The Bank of Canada has once again responded to economic uncertainty by announcing its sixth consecutive interest rate cut, lowering the benchmark rate by 25 basis points to 3% on January 30, 2025. This decision reflects growing concerns over the economic fallout stemming from potential trade tariffs imposed by the United States.
The Bank's action was anticipated by many economists and market analysts, echoing fears of slower growth and rising inflation driven by external pressures. According to BNN Bloomberg, the primary driver behind the rate reduction is the wave of uncertainty clouding economic projections, particularly linked to U.S. President Donald Trump’s proposed 25 percent tariffs on Canadian goods announced to take effect shortly.
Warren Lovely, chief rates strategist at the National Bank of Canada, highlighted the rapidity of the Bank's rate-cutting strategy. "We’ve moved from 5 percent at its peak to 3 percent now, that's 200 basis points in six meetings," he commented, noting the comparative speed of Canada’s moves against global trends.

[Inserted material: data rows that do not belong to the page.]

Definition finalize_run_status (now : Z) (run : WorkflowRun) (l : rows) : WorkflowRun :=
  if bool_decide (wr_status run = RUN_CANCELLED) then
    match wr_finished_at run with
    | None => run <| wr_finished_at := Some now |>
    | Some _ => run
    end
  else if run_has_failure l then
    run <| wr_status := RUN_FAILED |> <| wr_error_message := Some (failure_message l) |>
        <| wr_finished_at := Some now |>
  else if run_is_waiting l then
    run <| wr_status := RUN_WAITING |> <| wr_finished_at := None |>
  else if run_all_complete l then
    if existsb (has_status CANCELLED) l then
      run <| wr_status := RUN_CANCELLED |> <| wr_finished_at := Some now |>
          <| wr_error_message :=
               if PyStr.opt_truthy (wr_error_message run) then wr_error_message run
               else Some "cancelled" |>
    else run <| wr_status := RUN_SUCCEEDED |> <| wr_finished_at := Some now |>
             <| wr_error_message := None |>
  else run <| wr_status := RUN_RUNNING |>.

(** ** What the engine means by ready *)

(** A finished predecessor row lets the edge's target start. *)
Definition lets_pass (e : GraphEdge) (row : WorkflowNodeRun) : Prop :=
  nr_status row = SUCCEEDED ∨ (nr_status row = SKIPPED ∧ ge_condition e ≠ Some "approved").

Definition branch_done (e : GraphEdge) (l : rows) : Prop :=
  pred_rows e l ≠ [] ∧ ∀ row, row ∈ pred_rows e l → lets_pass e row.

Definition branch_succeeded (e : GraphEdge) (l : rows) : Prop :=
  ∃ row, row ∈ pred_rows e l ∧ nr_status row = SUCCEEDED.

(** The predecessors of a node allow it to start. *)
Definition preds_done (graph : WorkflowGraph) (node_id : string) (l : rows) : Prop :=
  if decide (merge_mode graph node_id = Some "any")
  then predecessors graph node_id = [] ∨
       ∃ e, e ∈ predecessors graph node_id ∧ branch_succeeded e l
  else ∀ e, e ∈ predecessors graph node_id → branch_done e l.
(* ===== verification/Unlock.v ===== *)
(** * Unlocking and skipping after a node succeeds (engine_unlock.py)

    When a node succeeds its pending successors that became ready are marked
    READY; if it announced a branch, the targets of the edges not taken are
    skipped together with the descendants all of whose predecessors are
    skipped.  [cascade] is the work queue of [cascade_skip]; [step] is the
    relation of row updates every operation of this file is made of. *)
From S2P Require Import Prelude PyStr Json Graph RunModels NodeIndex Ready.

Module Unlock.
Import Graph Models Ready.
Local Open Scope string_scope.
Local Open Scope list_scope.

Section unlock.
Context (now : Z) (graph : WorkflowGraph).

Definition mark_ready (r : WorkflowNodeRun) : WorkflowNodeRun := r <| nr_status := READY |>.

Definition skip_row (r : WorkflowNodeRun) : WorkflowNodeRun :=
  r <| nr_status := SKIPPED |> <| nr_finished_at := Some now |> <| nr_waiting_reason := None |>
    <| nr_error_json := None |>.

(** [if target is PENDING and is_ready(target): target.status = READY] *)
Definition try_unlock (target : string) (l : list WorkflowNodeRun)
    : list string * list WorkflowNodeRun :=
  match Index.get target l with
  | Some r =>
      if has_status PENDING r && is_ready target graph l
      then ([target], set_node (nr_id r) mark_ready l) else ([], l)
  | None => ([], l)
  end.

(** The loop over the outgoing edges of a node. *)
Fixpoint try_unlock_edges (es : list GraphEdge) (l : list WorkflowNodeRun)
    : list string * list WorkflowNodeRun :=
  match es with
  | [] => ([], l)
  | e :: es' =>
      let '(u, l) := try_unlock (ge_target e) l in
      let '(us, l) := try_unlock_edges es' l in (u ++ us, l)
  end.

(** [_all_preds_skipped] *)
Definition all_preds_skipped (node_id : string) (l : list WorkflowNodeRun) : bool :=
  match predecessors graph node_id with
  | [] => false
  | preds =>
      forallb (λ e, nonempty_all (has_status SKIPPED) (Index.iterations (ge_source e) true l)) preds
  end.

(** The edges of a node just skipped: enqueue the targets all of whose
    predecessors are skipped, unlock the joins that became ready. *)
Fixpoint cascade_edges (es : list GraphEdge) (queue : list string) (l : list WorkflowNodeRun)
    : list string * list WorkflowNodeRun :=
  match es with
  | [] => (queue, l)
  | e :: es' =>
      if all_preds_skipped (ge_target e) l
      then cascade_edges es' (queue ++ [ge_target e]) l
      else cascade_edges es' queue (try_unlock (ge_target e) l).2
  end.

(** The work queue of [cascade_skip]; [None] when out of fuel. *)
Fixpoint cascade (fuel : nat) (queue : list string) (l : list WorkflowNodeRun)
    : option (list string * list WorkflowNodeRun) :=
  match queue with
  | [] => Some ([], l)
  | current_id :: queue' =>
      match fuel with
      | O => None
      | S fuel =>
          match Index.get current_id l with
          | Some current =>
              if not_started (nr_status current) then
                let l := set_node (nr_id current) skip_row l in
                let '(queue', l) := cascade_edges (successors graph current_id) queue' l in
                match cascade fuel queue' l with
                | Some (skipped, l) => Some (current_id :: skipped, l)
                | None => None
                end
              else cascade fuel queue' l
          | None => cascade fuel queue' l
          end
      end
  end.

Definition cascade_fuel : nat := S (length (wg_edges graph)).

Definition cascade_skip (node_id : string) (l : list WorkflowNodeRun)
    : list string * list WorkflowNodeRun :=
  default ([], l) (cascade cascade_fuel [node_id] l).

Ed Devlin, founder of Devlin Capital and senior fellow at the C.D. Howe Institute, applauded the Bank's aggressive stance, saying, "The Bank of Canada is more concerned about negative growth versus near-term inflationary impacts from any tariffs and retaliatory measures." This sentiment is echoed by Earl Davis from BMO Global Asset Management, who emphasized, "Seventy-five percent of our trade is with the US, so if the US is doing well, we’ll do well." Yet, with tensions mounting, many fear for the stability of Canada’s economy.
Governor Tiff Macklem has cautioned against potential trickle-down effects if tariffs are enacted. “If Canada and other nations slapped a retaliatory 25% tariff on the United States, this could cut Canadian growth by 2.5 percentage points,” he warned during the announcement, underlining the precarious position of the relationship between the two countries.
The rate cut reflects broader apprehensions, not just about tariffs but also about sluggish economic growth overall. Projections for Canada’s economic growth were adjusted downwards; the Bank forecasts growth rates of only 1.8% for both 2025 and 2026, down from earlier estimates of 2.1% and 2.3% respectively.
The Canadian dollar responded to the news with slight depreciation against the U.S. dollar, albeit its movement was considered muted due to prior communications from the Bank leading to the event. The new rates place Canada’s interest rate far below those of its trading partners, including the U.S. and the UK, raising concerns about the loonie's competitiveness.
Within the sector of commercial real estate, the reaction has been mixed. While some experts like Kevin Meyler from BDO Canada acknowledged the rate cut could slightly alleviate financial pressures, he remains wary of the persistent hurdles facing the market. He noted, "Commercial real estate has been challenged for some time, so I think this is kind of built intothe pricing. I think commercial real estate is still going to have some headwinds and struggles."
Others, like Mark Fieder of Avison Young Canada, expressed cautious optimism, identifying sectors such as industrial and multi-family real estate as potential beneficiaries of renewed activity later this year. “We remain optimistic about a longer-term bull run going,” he stated, acknowledging risks but also recognizing opportunities arising from the current economic climate.
Investor sentiment is still fogged by uncertainty, chiefly driven by the potential for tariffs and changing consumer conditions resulting from such political maneuvering. If consumer confidence wanes, retail properties might bear the brunt of economic fallout.
Michael Tsourounis, managing partner at Hazelview Investments, conveyed how reduced borrowing costs would likely stimulate investment activity. "Lower borrowing costs will improve liquidity, and we anticipate increased transaction activity, especially in sectors like multi-family," he remarked. This could potentially aid the creation of much-needed housing supply.
Looking forward, analysts encourage long-term perspectives when considering investment opportunities. Meyler suggested, "There’s still a finite amount of real estate... I have to believe it will rebound. Historically it traditionally has. So, I do think it’s an opportunity. And I think if it’s priced right, they may want to look at it right." While the immediate future remains clouded with uncertainty, signs of recovery may emerge for those willing to navigate this complex environment.